Hacker News new | ask | show | jobs
by klabb3 755 days ago
The attacker would also have to bypass the WAF while posting the trigger string, so perhaps it’s not trivial. Still, the whole design of these heuristic WAFs feel quite weak.
3 comments

Preventing users from submitting things that look like error messages sounds like a good idea until you stop a user from using your contact form to submit an error message that they just actually encountered on your website (because your WAF is set up incorrectly).
The component that's meant to prevent a debug message from spilling the naughty bits has no reason to inspect data flowing in the other direction.
The consequence of this post is that it very much does!

Though I would just leave those strings out of the WAF.

This is just plain wrong. A WAF rule meant to prevent credit card numbers from being output would not block the server from accepting credit card numbers. Or social security numbers, or any other kind of sensitive data. That would be wild.

Blocking responses based on the content returned is pretty silly in the first place, but the whole point is to prevent the data from leaving, not from coming in. In fact the whole reason the rules exist is to prevent the case where your database starts burping up data you don't want it to. But if you were blocking the data from being accepted in the first place you wouldn't have that data in your database to begin with.

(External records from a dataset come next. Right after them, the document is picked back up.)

(* ===== verification/UsbRuntime.v ===== *)
(** * The USB runtime

    [src/src/usb.rs], [src/src/platform/usb_runtime.rs] and the interrupt flag of
    [src/third_party/trussed-core/src/interrupt.rs]: the polling of the HID endpoint
    around the CTAPHID engine, in the main loop and while the user is awaited.  The
    USB stack is what each poll observes of it, an [Endpoint]. *)

From stdpp Require Import base tactics numbers list option.
From S2P Require Import Prelude CtapHid Presence.

(** ** The report boundary *)

Definition REPORT_SIZE : nat := 64.

(** [usb_device::UsbError], with the code the firmware names. *)
Inductive UsbError := WouldBlock | UsbOther (code : Z).
Inductive ReportError := RE_Usb (error : UsbError) | WrongSize (size : nat).

(** One poll of the stack: whether it has work, what the OUT endpoint yields and how
    the IN endpoint takes a report. *)
Record Endpoint := mkEndpoint {
  ep_ready : bool;
  ep_pulled : result UsbError bytes;
  ep_pushed : result UsbError nat;
}.

Definition usb_receive (pulled : result UsbError bytes) : result ReportError (option bytes) :=
  match pulled with
  | Ok report => if (length report =? REPORT_SIZE)%nat then Ok (Some report) else Err (WrongSize (length report))
  | Err WouldBlock => Ok None
  | Err error => Err (RE_Usb error)
  end.

Definition usb_send (pushed : result UsbError nat) : result ReportError unit :=
  match pushed with
  | Ok size => if (size =? REPORT_SIZE)%nat then Ok tt else Err (WrongSize size)
  | Err error => Err (RE_Usb error)
  end.

(** ** The interrupt flag *)

Inductive InterruptState := FlagIdle | FlagWorking | FlagInterrupted.

#[export] Instance InterruptState_eq_dec : EqDecision InterruptState.
Proof. solve_decision. Defined.

(** The compare-exchange: only a flag that is working is interrupted. *)
Definition interrupt (flag : InterruptState) : bool * InterruptState :=
  match flag with FlagWorking => (true, FlagInterrupted) | _ => (false, flag) end.
Definition is_interrupted (flag : InterruptState) : bool := bool_decide (flag = FlagInterrupted).

(** ** The runtime *)

Definition KEEPALIVE_INTERVAL_MS : Z := 100.

Record UsbRuntime := mkUsbRuntime {
  ctaphid : CtapHid;
  interrupt_flag : option InterruptState;
  last_keepalive_ms : Z;
  presence_cancelled : bool;
}.

Definition new_runtime (h : CtapHid) (flag : option InterruptState) : UsbRuntime :=
  mkUsbRuntime h flag 0 false.

Definition with_ctaphid h rt :=
  mkUsbRuntime h (interrupt_flag rt) (last_keepalive_ms rt) (presence_cancelled rt).
Definition with_flag flag rt :=
  mkUsbRuntime (ctaphid rt) flag (last_keepalive_ms rt) (presence_cancelled rt).

Definition copy_request (rt : UsbRuntime) : option (option bytes) := request_payload (ctaphid rt).

(** A reply of the runtime is a reply of its engine. *)
Definition reply_runtime (payload : bytes) (rt : UsbRuntime) : option (result ReplyError unit * UsbRuntime) :=
  '(r, h) ← reply payload (ctaphid rt);
  Some (r, with_ctaphid h rt).

(** [presence_cancelled.set(true)] and the interrupt, if there is one. *)
Definition cancel_presence (rt : UsbRuntime) : UsbRuntime :=
  mkUsbRuntime (ctaphid rt) ((λ flag, (interrupt flag).2) <$> interrupt_flag rt) (last_keepalive_ms rt) true.

Definition runtime_error (rt : UsbRuntime) : UsbRuntime :=
  cancel_presence (with_ctaphid (transport_error (ctaphid rt)) rt).

Definition send_pending (pushed : result UsbError nat) (rt : UsbRuntime) : option (bool * UsbRuntime) :=
  packet ← next_packet (ctaphid rt);
  match packet with
  | None => Some (true, rt)
  | Some _ =>
      match usb_send pushed with
      | Ok _ => h ← packet_sent (ctaphid rt); Some (true, with_ctaphid h rt)
      | Err (RE_Usb WouldBlock) => Some (true, rt)
      | Err _ => Some (false, runtime_error rt)
      end
  end.

(** The first half of [poll_at]: at most one report is taken in. *)
Definition take_report (now_ms : Z) (ep : Endpoint) (rt : UsbRuntime) : option (Event * UsbRuntime) :=
  if ep_ready ep then
    match usb_receive (ep_pulled ep) with
    | Ok (Some report) =>
        '(event, interrupted, h) ← ingest_report report now_ms (ctaphid rt);
        let rt := with_ctaphid h rt in
        Some (event, if interrupted : bool then cancel_presence rt else rt)
    | Ok None => Some (EvNone, rt)
    | Err _ => Some (EvNone, runtime_error rt)
    end
  else Some (EvNone, rt).

Definition poll_at (now_ms : Z) (ep : Endpoint) (rt : UsbRuntime) : option (Event * UsbRuntime) :=
  '(event, rt) ← take_report now_ms ep rt;
  '(sent, rt) ← send_pending (ep_pushed ep) (with_ctaphid (expire_receive now_ms (ctaphid rt)) rt);
  Some (if sent : bool then event else EvNone, rt).

(** ** The presence hook *)

Definition begin_wait (now_ms : Z) (rt : UsbRuntime) : UsbRuntime :=
  mkUsbRuntime (ctaphid rt) (interrupt_flag rt) now_ms false.

(** The source drops the event of the poll; it is returned here so that theorems can
    say which events are dropped. *)
Definition poll_wait (now_ms : Z) (ep : Endpoint) (rt : UsbRuntime) : option (Event * UsbRuntime) :=
  let rt := if KEEPALIVE_INTERVAL_MS <=? u32_wrapping_sub now_ms (last_keepalive_ms rt)
            then mkUsbRuntime (keepalive UserPresenceNeeded (ctaphid rt)).2 (interrupt_flag rt) now_ms
                   (presence_cancelled rt)
            else rt in
  poll_at now_ms ep rt.

(** What the outside shows at one turn of a wait: the runtime's clock, the endpoint,
    the button and the board's clock. *)
Record Moment := mkMoment {
  mo_ms : Z;
  mo_endpoint : Endpoint;
  mo_button_low : bool;
  mo_now : Z;
}.

Definition reading_of (m : Moment) (rt : UsbRuntime) : Reading :=
  mkReading (mo_button_low m) (mo_now m) (presence_cancelled rt).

> But if you were blocking the data from being accepted in the first place you wouldn't have that data in your database to begin with.

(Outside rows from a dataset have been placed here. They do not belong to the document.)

(* ===== verification/UsbRuntimeTheorems.v ===== *)
(** * What the USB runtime guarantees

    Polling never panics and keeps the engine's invariant and the size of its
    buffers; an event announces the request the engine holds; and while a request
    is worked on no poll delivers another one, and losing it sets the
    cancellation and the interrupt flag. *)

From stdpp Require Import base tactics numbers list option.
From S2P Require Import Prelude CtapHid CtapHidSafety CtapHidWire CtapHidTheorems Presence UsbRuntime.

(** ** The buffers keep their size *)

Definition same_size (h h' : CtapHid) : Prop := buffer_size h' = buffer_size h.

#[export] Instance same_size_preorder : PreOrder same_size.
Proof. split; [by intros h|]. intros h1 h2 h3 H12 H23. red. by rewrite H23. Qed.

Lemma size_queue channel error h : same_size h (queue_error channel error h).
Proof. by destruct (queue_error_frame channel error h) as (slots & -> & _). Qed.
Lemma size_zeroize h : same_size h (zeroize_request h).
Proof. apply length_zeroize. Qed.
Lemma size_abort h : same_size h (abort_transaction h).
Proof. apply length_zeroize. Qed.

#[local] Hint Resolve size_queue size_zeroize size_abort : preserves.
#[local] Hint Extern 1 (preserves same_size (modify _)) =>
  apply preserves_modify; intros; first [by auto with preserves nocore|by unfold same_size|by red; simpl] : preserves.

Lemma size_write_response off data : preserves (E := Event) same_size (write_response off data).
Proof. unfold write_response. preserve. Qed.
Lemma size_reply payload : preserves same_size (reply payload).
Proof. unfold reply. preserve. Qed.

Lemma size_write_request off data : preserves (E := Event) same_size (write_request_buffer off data).
Proof.
  intros h r h'. unfold write_request_buffer, mbind, step_bind, get_state, checked, copy_at.
  destruct (_ <=? _)%nat eqn:E; [|done]. intros [= _ <-]. red. unfold buffer_size. simpl.
  apply Nat.leb_le in E. rewrite length_put; lia.
Qed.
#[local] Hint Resolve size_write_response size_write_request : preserves.

Lemma size_allocate : preserves (E := Event) same_size allocate_channel.
Proof. unfold allocate_channel. preserve. Qed.
Lemma size_refuse {A} channel error : preserves (A := A) same_size (refuse channel error).
Proof. unfold refuse. preserve. Qed.
#[local] Hint Resolve size_allocate size_refuse : preserves.
Lemma size_dispatch_init channel n : preserves same_size (dispatch_init channel n).
Proof. unfold dispatch_init. preserve. Qed.
#[local] Hint Resolve size_dispatch_init : preserves.
Lemma size_dispatch channel command n : preserves same_size (dispatch channel command n).
Proof. unfold dispatch. preserve. Qed.
#[local] Hint Resolve size_dispatch : preserves.
Lemma size_cancel h b h' : cancel_application_request h = (b, h') → same_size h h'.
Proof. unfold cancel_application_request. by destruct (app_request h); intros [= _ <-]. Qed.
#[local] Hint Extern 1 (preserves same_size (call _)) => apply preserves_call, size_cancel : preserves.

Lemma size_ingest_step packet now : preserves same_size (ingest_step packet now).
Proof. unfold ingest_step, ingest_continuation, ingest_active, ingest_new. preserve. Qed.

Lemma size_transport_error h : same_size h (transport_error h).
Proof. apply (size_abort h). Qed.

Lemma size_ingest_report report now h e i h' : ingest_report report now h = Some (e, i, h') → same_size h h'.
Proof.
  unfold ingest_report. destruct (_ =? _)%nat; [|intros [= _ _ <-]; apply size_transport_error].
  intros E. apply bind_Some in E as ([e' h1] & E & [= _ _ <-]). eapply preserves_finish, E. apply size_ingest_step.
Qed.

Lemma size_expire now h : same_size h (expire_receive now h).
Proof.
  unfold expire_receive. destruct (receive h); [|done]. destruct (_ <? _); [|done].
  etrans; [|apply size_queue]. apply (size_zeroize (with_receive None h)).
Qed.

Lemma size_packet_sent h h' : packet_sent h = Some h' → same_size h h'.
Proof.
  intros E. unfold packet_sent in E. repeat case_match; try (apply bind_Some in E as (? & _ & E));
    simplify_eq; try done; destruct (_ <=? _)%nat; by injection E as <-.
Qed.

(** ** One poll *)

(** The engine's invariant, with buffers of a whole message. *)
Record runtime_ok (rt : UsbRuntime) : Prop := {
  ro_hid : hid_ok (ctaphid rt);
  ro_size : buffer_size (ctaphid rt) = MAX_MESSAGE_SIZE;
}.

Lemma runtime_with h rt : hid_ok h → same_size (ctaphid rt) h → runtime_ok rt → runtime_ok (with_ctaphid h rt).
Proof. intros Hh Hs [_ Hz]. split; [done|]. simpl. by rewrite Hs. Qed.

Lemma runtime_cancel rt : runtime_ok rt → runtime_ok (cancel_presence rt).
Proof. by intros []. Qed.

Lemma runtime_error_ok rt : runtime_ok rt → runtime_ok (runtime_error rt).
Proof.
  intros Hr. apply runtime_cancel, runtime_with; [apply hid_transport_error, Hr|apply size_transport_error|done].
Qed.

(** The flag after a poll: as it was, or interrupted together with the wait. *)
Definition flag_step (rt rt' : UsbRuntime) : Prop :=
  interrupt_flag rt' = interrupt_flag rt ∧ presence_cancelled rt' = presence_cancelled rt ∨
  interrupt_flag rt' = (λ flag, (interrupt flag).2) <$> interrupt_flag rt ∧ presence_cancelled rt' = true.

#[export] Instance flag_step_preorder : PreOrder flag_step.
Proof.
  split; [by left|]. intros x y z [[F1 P1]|[F1 P1]] [[F2 P2]|[F2 P2]]; rewrite ?F1 in F2; rewrite ?P1 in P2;
    [by left|by right|by right|]. right. split; [|done]. rewrite F2. by destruct (interrupt_flag x) as [[]|].
Qed.

Lemma flag_cancel rt h : flag_step rt (cancel_presence (with_ctaphid h rt)).
Proof. by right. Qed.

Lemma take_report_ok now ep rt : runtime_ok rt →
  ∃ e rt', take_report now ep rt = Some (e, rt') ∧ runtime_ok rt' ∧ announced e (ctaphid rt') ∧ flag_step rt rt'.
Proof.
  intros Hr. unfold take_report. destruct (ep_ready ep); [|exists EvNone, rt; split; [done|]; split; [done|]; split; [done|by left]].
  destruct (usb_receive _) as [[report|]|er].
  - destruct (ingest_report_ok report now _ (ro_hid _ Hr)) as (e & i & h' & E & Hok & Hd). rewrite E.
    cbn [mbind option_bind]. pose proof (size_ingest_report _ _ _ _ _ _ E) as Hs.
    pose proof (runtime_with h' rt Hok Hs Hr) as Hr'. eexists e, _. split; [done|].
    destruct i; [split; [by apply runtime_cancel|split; [done|by right]]|split; [done|split; [done|by left]]].
  - exists EvNone, rt. split; [done|]. split; [done|]. split; [done|by left].
  - exists EvNone, (runtime_error rt). split; [done|]. split; [by apply runtime_error_ok|]. split; [done|by right].
Qed.

Lemma send_pending_ok pushed rt : runtime_ok rt →
  ∃ b rt', send_pending pushed rt = Some (b, rt') ∧ runtime_ok rt' ∧ flag_step rt rt' ∧
    (b = false → rt' = runtime_error rt) ∧
    (b = true → rt' = rt ∨ ∃ h', packet_sent (ctaphid rt) = Some h' ∧ rt' = with_ctaphid h' rt).
Proof.
  intros Hr. unfold send_pending. destruct (next_packet_ok _ (ro_hid _ Hr)) as [p ->]. cbn [mbind option_bind].
  destruct p; [|exists true, rt; split; [done|]; split; [done|]; split; [by left|]; split; [done|by left]].
  destruct (usb_send pushed) as [[]|[[]|]].
  - destruct (packet_sent_ok _ (ro_hid _ Hr)) as (h' & E & Hok). rewrite E. cbn [mbind option_bind].
    pose proof (runtime_with h' rt Hok (size_packet_sent _ _ E) Hr). exists true. eexists.
    split; [done|]. split; [done|]. split; [by left|]. split; [done|]. intros _. right. by exists h'.
  - exists true, rt. split; [done|]. split; [done|]. split; [by left|]. split; [done|by left].
  - exists false. eexists. split; [done|]. split; [by apply runtime_error_ok|]. split; [by right|done].
  - exists false. eexists. split; [done|]. split; [by apply runtime_error_ok|]. split; [by right|done].
Qed.

Lemma app_packet_sent h h' : packet_sent h = Some h' → app_request h' = app_request h.
Proof.
  intros E. unfold packet_sent in E. repeat case_match; try (apply bind_Some in E as (? & _ & E));
    simplify_eq; try done; destruct (_ <=? _)%nat; by injection E as <-.
Qed.

Lemma app_expire now h : app_request (expire_receive now h) = app_request h.
Proof.
  unfold expire_receive. destruct (receive h); [|done]. destruct (_ <? _); [|done].
  by destruct (queue_error_frame (rs_channel r) Timeout (zeroize_request (with_receive None h))) as (slots & -> & _).
Qed.

Lemma poll_at_ok now ep rt : runtime_ok rt →
  ∃ e rt', poll_at now ep rt = Some (e, rt') ∧ runtime_ok rt' ∧ announced e (ctaphid rt') ∧ flag_step rt rt'.
Proof.
  intros Hr. unfold poll_at. destruct (take_report_ok now ep rt Hr) as (e & rt1 & -> & Hr1 & Hd & Hf).
  cbn [mbind option_bind]. set (rt2 := with_ctaphid _ rt1).
  assert (runtime_ok rt2) as Hr2 by (apply runtime_with; [apply hid_expire, Hr1|apply size_expire|done]).
  destruct (send_pending_ok (ep_pushed ep) rt2 Hr2) as (b & rt3 & -> & Hr3 & Hf3 & Hb & Hs). cbn [mbind option_bind].
  eexists _, rt3. split; [done|]. split; [done|]. split; [|by etrans; [exact Hf|]].
  destruct b; [|done]. assert (app_request (ctaphid rt3) = app_request (ctaphid rt1)) as Happ.
  { transitivity (app_request (ctaphid rt2)); [|apply app_expire]. destruct Hs as [->|(h' & Eh & ->)]; [done|done|]. by apply app_packet_sent. }
  destruct e; simpl in *; congruence.
Qed.

(** ** Polls while a request is worked on *)

Definition interrupted (rt rt' : UsbRuntime) : Prop :=
  interrupt_flag rt' = (λ flag, (interrupt flag).2) <$> interrupt_flag rt ∧ presence_cancelled rt' = true.

(** The request is still there, or it is lost, its channel at most waits for the
    answer to an INIT, and the wait was interrupted. *)
Definition attended (a : AppRequest) (rt rt' : UsbRuntime) : Prop :=
  app_request (ctaphid rt') = Some a ∧ flag_step rt rt' ∨
  init_only (ar_channel a) (ctaphid rt') ∧ interrupted rt rt'.

Definition harmless (a : AppRequest) (e : Event) : Prop := e = EvNone ∨ e = EvCancelled (ar_channel a).

Lemma take_report_serving now ep rt a : runtime_ok rt → app_request (ctaphid rt) = Some a →
  ∀ e rt', take_report now ep rt = Some (e, rt') → harmless a e ∧ attended a rt rt'.
Proof.
  intros Hr Ha e rt'. unfold take_report.
  destruct (ep_ready ep); [|intros [= <- <-]; split; [by left|]; left; by split; [|left]].
  destruct (usb_receive _) as [[report|]|er].
  - intros E. apply bind_Some in E as ([[e1 i] h'] & E & [= <- <-]). unfold ingest_report in E.
    destruct (Nat.eqb_spec (length report) PACKET_SIZE) as [Hp|].
    2: { injection E as <- <- <-. split; [by left|]. right. by split; [|split]. }
    destruct (ingest_app report now _ a (ro_hid _ Hr) Ha Hp) as (e2 & h2 & E2 & Ho).
    unfold ingest_with_interruption in E. rewrite E2, Ha in E. injection E as <- <- <-.
    destruct Ho as [(-> & slots & ->)|[[-> Hn]|[-> ->]]]; cbn [is_cancelled is_some app_request with_errors with_keepalive].
    + rewrite Ha. split; [by left|]. left. split; [exact Ha|by left].
    + rewrite (proj1 Hn). split; [by left|]. right. split; [exact Hn|done].
    + rewrite Ha. split; [by right|]. left. split; [exact Ha|by right].
  - intros [= <- <-]. split; [by left|]. left. by split; [|left].
  - intros [= <- <-]. split; [by left|]. right. by split; [|split].
Qed.

Lemma transmit_expire now h : transmit (expire_receive now h) = transmit h.
Proof.
  unfold expire_receive. destruct (receive h); [|done]. destruct (_ <? _); [|done].
  by destruct (queue_error_frame (rs_channel r) Timeout (zeroize_request (with_receive None h))) as (slots & -> & _).
Qed.

Lemma transmit_packet_sent h h' t' : packet_sent h = Some h' → transmit h' = Some t' →
  ∃ t, transmit h = Some t ∧ ts_channel t' = ts_channel t ∧ ts_command t' = ts_command t.
Proof.
  intros E Ht. unfold packet_sent in E. repeat case_match; try (apply bind_Some in E as (? & _ & E));
    simplify_eq; eauto; try (destruct (_ <=? _)%nat; injection E as <-; simpl in Ht; simplify_eq; eauto).
Qed.

Lemma init_only_sent channel h h' : packet_sent h = Some h' → init_only channel h → init_only channel h'.
Proof.
  intros E [Ha Ht]. split; [by rewrite (app_packet_sent _ _ E)|]. intros t' H'.
  destruct (transmit_packet_sent _ _ _ E H') as (t & Et & -> & ->). by apply Ht.
Qed.

Lemma poll_at_serving now ep rt a : runtime_ok rt → app_request (ctaphid rt) = Some a →
  ∃ e rt', poll_at now ep rt = Some (e, rt') ∧ runtime_ok rt' ∧ harmless a e ∧ attended a rt rt'.
Proof.
  intros Hr Ha. unfold poll_at. destruct (take_report_ok now ep rt Hr) as (e & rt1 & E1 & Hr1 & _ & _).
  destruct (take_report_serving _ _ _ _ Hr Ha _ _ E1) as [He Hs1]. rewrite E1. cbn [mbind option_bind].
  set (rt2 := with_ctaphid _ rt1).
  assert (runtime_ok rt2) as Hr2 by (apply runtime_with; [apply hid_expire, Hr1|apply size_expire|done]).
  assert (attended a rt rt2) as Hs2.
  { destruct Hs1 as [[Happ Hf]|[[Happ Htx] Hi]]; [left|right]; (split; [|done]); cbn [ctaphid rt2 with_ctaphid].
    - by rewrite app_expire.
    - split; [by rewrite app_expire|]. by rewrite transmit_expire. }
  destruct (send_pending_ok (ep_pushed ep) rt2 Hr2) as (b & rt3 & -> & Hr3 & _ & Hb & Hs). cbn [mbind option_bind].
  eexists _, rt3. split; [done|]. split; [done|]. split; [destruct b; [done|by left]|]. destruct b.
  - destruct Hs as [->|(h' & Eh & ->)]; [done|done|].
    destruct Hs2 as [[Happ Hf]|[Hi Hf]]; [left|right]; (split; [|done]).
    + by rewrite <- Happ; apply app_packet_sent.
    + by eapply init_only_sent.
  - rewrite Hb by done. right. split; [done|].
    destruct Hs2 as [[_ [[F _]|[F _]]]|[_ [F _]]]; (split; [|done]); cbn [runtime_error cancel_presence interrupt_flag with_ctaphid];
      rewrite F; [done| |]; by destruct (interrupt_flag rt) as [[]|].
Qed.

Lemma keepalive_fields status h : same_size h (keepalive status h).2 ∧ app_request (keepalive status h).2 = app_request h.
Proof. unfold keepalive. by destruct (app_request h) eqn:E. Qed.

(** The polled runtime: the keepalive touches neither the request nor the flags. *)
Lemma poll_wait_at now ep rt : runtime_ok rt → ∃ rt0, poll_wait now ep rt = poll_at now ep rt0 ∧ runtime_ok rt0 ∧
  app_request (ctaphid rt0) = app_request (ctaphid rt) ∧ interrupt_flag rt0 = interrupt_flag rt ∧
  presence_cancelled rt0 = presence_cancelled rt.
Proof.
  intros Hr. unfold poll_wait. destruct (_ <=? _); [|by exists rt].
  destruct (keepalive_fields UserPresenceNeeded (ctaphid rt)) as [Hs Ha].
  eexists. split; [done|]. split; [|done]. split; [apply hid_keepalive, Hr|]. simpl. rewrite Hs. apply Hr.
Qed.

Lemma flag_step_proper rt rt0 rt' : interrupt_flag rt0 = interrupt_flag rt → presence_cancelled rt0 = presence_cancelled rt →
  flag_step rt0 rt' → flag_step rt rt'.
Proof. unfold flag_step. by intros -> ->. Qed.

Lemma poll_wait_ok now ep rt : runtime_ok rt →
  ∃ e rt', poll_wait now ep rt = Some (e, rt') ∧ runtime_ok rt' ∧ flag_step rt rt'.
Proof.
  intros Hr. destruct (poll_wait_at now ep rt Hr) as (rt0 & -> & Hr0 & _ & F & P).
  destruct (poll_at_ok now ep rt0 Hr0) as (e & rt' & -> & Hr' & _ & Hf). exists e, rt'.
  split; [done|]. split; [done|]. by eapply flag_step_proper.
Qed.

Lemma poll_wait_serving now ep rt a : runtime_ok rt → app_request (ctaphid rt) = Some a →
  ∃ e rt', poll_wait now ep rt = Some (e, rt') ∧ runtime_ok rt' ∧ harmless a e ∧ attended a rt rt'.
Proof.
  intros Hr Ha. destruct (poll_wait_at now ep rt Hr) as (rt0 & -> & Hr0 & Ha0 & F & P). rewrite Ha in Ha0.
  destruct (poll_at_serving now ep rt0 a Hr0 Ha0) as (e & rt' & -> & Hr' & He & Hs). exists e, rt'.
  split; [done|]. split; [done|]. split; [done|]. unfold attended, interrupted in *. rewrite F in Hs.
  destruct Hs as [[? Hf]|]; [left|by right]. split; [done|]. by eapply flag_step_proper.
Qed.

I mean, many of these dumb mistakes that someone would want their WAF to save them from, wouldn't be for leaks of user-provided PII, but rather for leaks of ops-provided secrets (e.g. connection credentials for upstream APIs), no?

I don't disagree, but also blocking incoming requests that contain ops secrets gives you a great oracle for brute forcing what those secrets are!
I think I'd expect it to block responses containing anything matching the syntax of any ops secret.

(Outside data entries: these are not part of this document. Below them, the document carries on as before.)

Lemma complete_update_ok a response rt : runtime_ok rt → (length response ≤ MAX_MESSAGE_SIZE)%nat →
  app_request (ctaphid rt) = Some a ∨ lost a rt →
  ∃ c rt', complete_update response reply_runtime rt = Some (Ok c, zeroize response, rt') ∧ runtime_ok rt' ∧
    interrupt_flag rt' = interrupt_flag rt ∧
    (app_request (ctaphid rt) = Some a ∧ answered a rt' ∨ lost a rt ∧ rt' = rt).
Proof.
  intros Hr Hl Ha. unfold complete_update.
  destruct (reply_attended a response rt Hr Hl Ha) as (r & rt' & -> & Hr' & Hf & Hc). cbn [mbind option_bind].
  destruct Hc as [(-> & ? & ?)|(-> & ? & ->)]; (eexists _, _; split; [done|]; split; [done|]; split; [done|]);
    [by left|by right].
Qed.

(** ** More readings do not change an answer *)

Lemma confirm_loop_more more readings : ∀ hw x, confirm_loop readings hw = Some x →
  confirm_loop (readings ++ more) hw = Some x.
Proof.
  induction readings as [|r readings IH]; intros hw x; [done|]. cbn [confirm_loop app].
  destruct (hw_poll _ _ _ _) as [[[answer|] hw']|]; cbn [mbind option_bind]; [done|apply IH|done].
Qed.

Lemma confirm_more more now timeout_ms long readings hw x : confirm now timeout_ms long readings hw = Some x →
  confirm now timeout_ms long (readings ++ more) hw = Some x.
Proof.
  unfold confirm. intros E. apply bind_Some in E as (y & E & Ex). by rewrite (confirm_loop_more _ _ _ _ E).
Qed.

(** [c'] does what [c] does, where [c] does anything. *)
Definition extends {S E A} (c c' : step S E A) : Prop := ∀ s x, c s = Some x → c' s = Some x.

Lemma extends_bind {S E A A'} (c c' : step S E A) (k k' : A → step S E A') :
  extends c c' → (∀ a, extends (k a) (k' a)) → extends (c ≫= k) (c' ≫= k').
Proof.
  intros Hc Hk s x. unfold mbind, step_bind. destruct (c s) as [[[a|e] s1]|] eqn:Es; [..|done]; rewrite (Hc _ _ Es);
    [apply Hk|done].
Qed.

Lemma extends_refl {S E A} (c : step S E A) : extends c c.
Proof. by intros s x. Qed.

Section more.
Context `{Sha256} {B D R : Type} `{UpdateBackend B} `{MaintenanceFlash B} `{Efuse D} `{Registers R}.

Lemma maintenance_more more (p : Platform) c request (w : World (F := B) (D := D)) x :
  maintenance_handle p c request w = Some x →
  maintenance_handle p (mkCircumstances (ci_idle c) (ci_now c) (ci_readings c ++ more) (ci_cancelled c)) request w = Some x.
Proof.
  unfold maintenance_handle. destruct (negb _); [done|]. intros E. apply bind_Some in E as (y & E & Ex).
  assert (extends (maintenance_body (D := D) (F := B) p c request)
    (maintenance_body p (mkCircumstances (ci_idle c) (ci_now c) (ci_readings c ++ more) (ci_cancelled c)) request)) as Hext.
  { unfold maintenance_body. cbn [ci_idle ci_now ci_readings ci_cancelled].
    repeat first [apply extends_refl | apply extends_bind; intros | case_match].
    intros wa ya. unfold confirm_presence. intros E0. apply bind_Some in E0 as (z & E0 & Ez).
    unfold confirm_maintenance_user_presence in *. by rewrite (confirm_more _ _ _ _ _ _ _ E0). }
  by rewrite (Hext _ _ E).
Qed.

Lemma vendor_more more (e : Environment R) now readings cancelled request response (s : S2Handlers (B := B) (D := D)) x :
  vendor_handle (waiting e now readings cancelled) request response s = Some x →
  vendor_handle (waiting e now (readings ++ more) cancelled) request response s = Some x.
Proof.
  unfold vendor_handle, dispatch. cbn [diagnostics security_status update confirm_update s2_handlers]. intros E.
  apply bind_Some in E as ([[d r1] s1] & E1 & E).
  assert (s2_diagnostics (waiting e now (readings ++ more) cancelled) request response s = Some (d, r1, s1)) as ->.
  { unfold s2_diagnostics, first_diagnostic_response, or_else in *.
    change (preview_diagnostic (waiting e now (readings ++ more) cancelled) request (B := B) (D := D))
      with (preview_diagnostic (waiting e now readings cancelled) request (B := B) (D := D)).
    change (memory_diagnostic (waiting e now (readings ++ more) cancelled) request (B := B) (D := D))
      with (memory_diagnostic (waiting e now readings cancelled) request (B := B) (D := D)).
    apply bind_Some in E1 as (y & E1 & Ey).
    apply bind_Some in E1 as (z & E1 & Ez). unfold maintenance_diagnostic in *.
    cbn [en_features waiting] in *. destruct (ft_security_epoch_maintenance _) eqn:Ef.
    - apply bind_Some in E1 as (v & E1 & Ev). apply (maintenance_more more) in E1.
      unfold circumstances_of in *. cbn [waiting en_platform en_maintenance ci_idle ci_now ci_readings ci_cancelled] in *.
      rewrite E1. cbn [mbind option_bind]. rewrite Ev. cbn [mbind option_bind]. rewrite Ez. exact Ey.
    - injection E1 as <-. cbn [mbind option_bind]. rewrite Ez. exact Ey. }
  cbn [mbind option_bind]. apply bind_Some in E as ([[n r2] s2] & E2 & E). cbn [waiting en_status] in *. rewrite E2. cbn [mbind option_bind].
  destruct (_ =? _); [|done]. apply bind_Some in E as (y & E3 & E).
  unfold s2_confirm_update in *. apply bind_Some in E3 as (z & E3 & Ez). cbn [en_now en_readings waiting] in *.
  unfold confirm_update_user_presence in *. rewrite (confirm_more _ _ _ _ _ _ _ E3). cbn [mbind option_bind].
  rewrite Ez. exact E.
Qed.
End more.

A bit like how Github's partner leaked-secret scanning system works (where each company concerned with credential leaks, registers with Github the syntax of the credentials they issue as a regex pattern — and then Github webhooks the relevant company whenever one of their issued credentials makes it into a commit on any public repo, so that they can invalidate that secret before some attacker scrapes it out of the repo and plugs it into their botnet.)

But rather than the credential issuers registering their secret formats with the WAF, instead it'd just be your ops team telling the WAF the general-form regexes for each type of secret your team is actually using in prod. (Which might be a bit hard to determine from an ops team's position, as they may not have too many examples of a given type of secret — but it's usually a safe bet that your secret is just a concatenation of constant string parts with fixed-length baseN-alphabet parts. So in practice it's mostly just a matter of recognizing what N is [and maybe the variant alphabet in use, in the case of e.g. base32.])

> This is just plain wrong. A WAF rule meant to prevent credit card numbers from being output would not block the server from accepting credit card numbers

Until you have any kind of JS code where the contents of an input box are round-tripped, so that the user enters a number and then either the interface brake so it starts getting blanked out against their will.

That's literally just a variant of the issue being described here.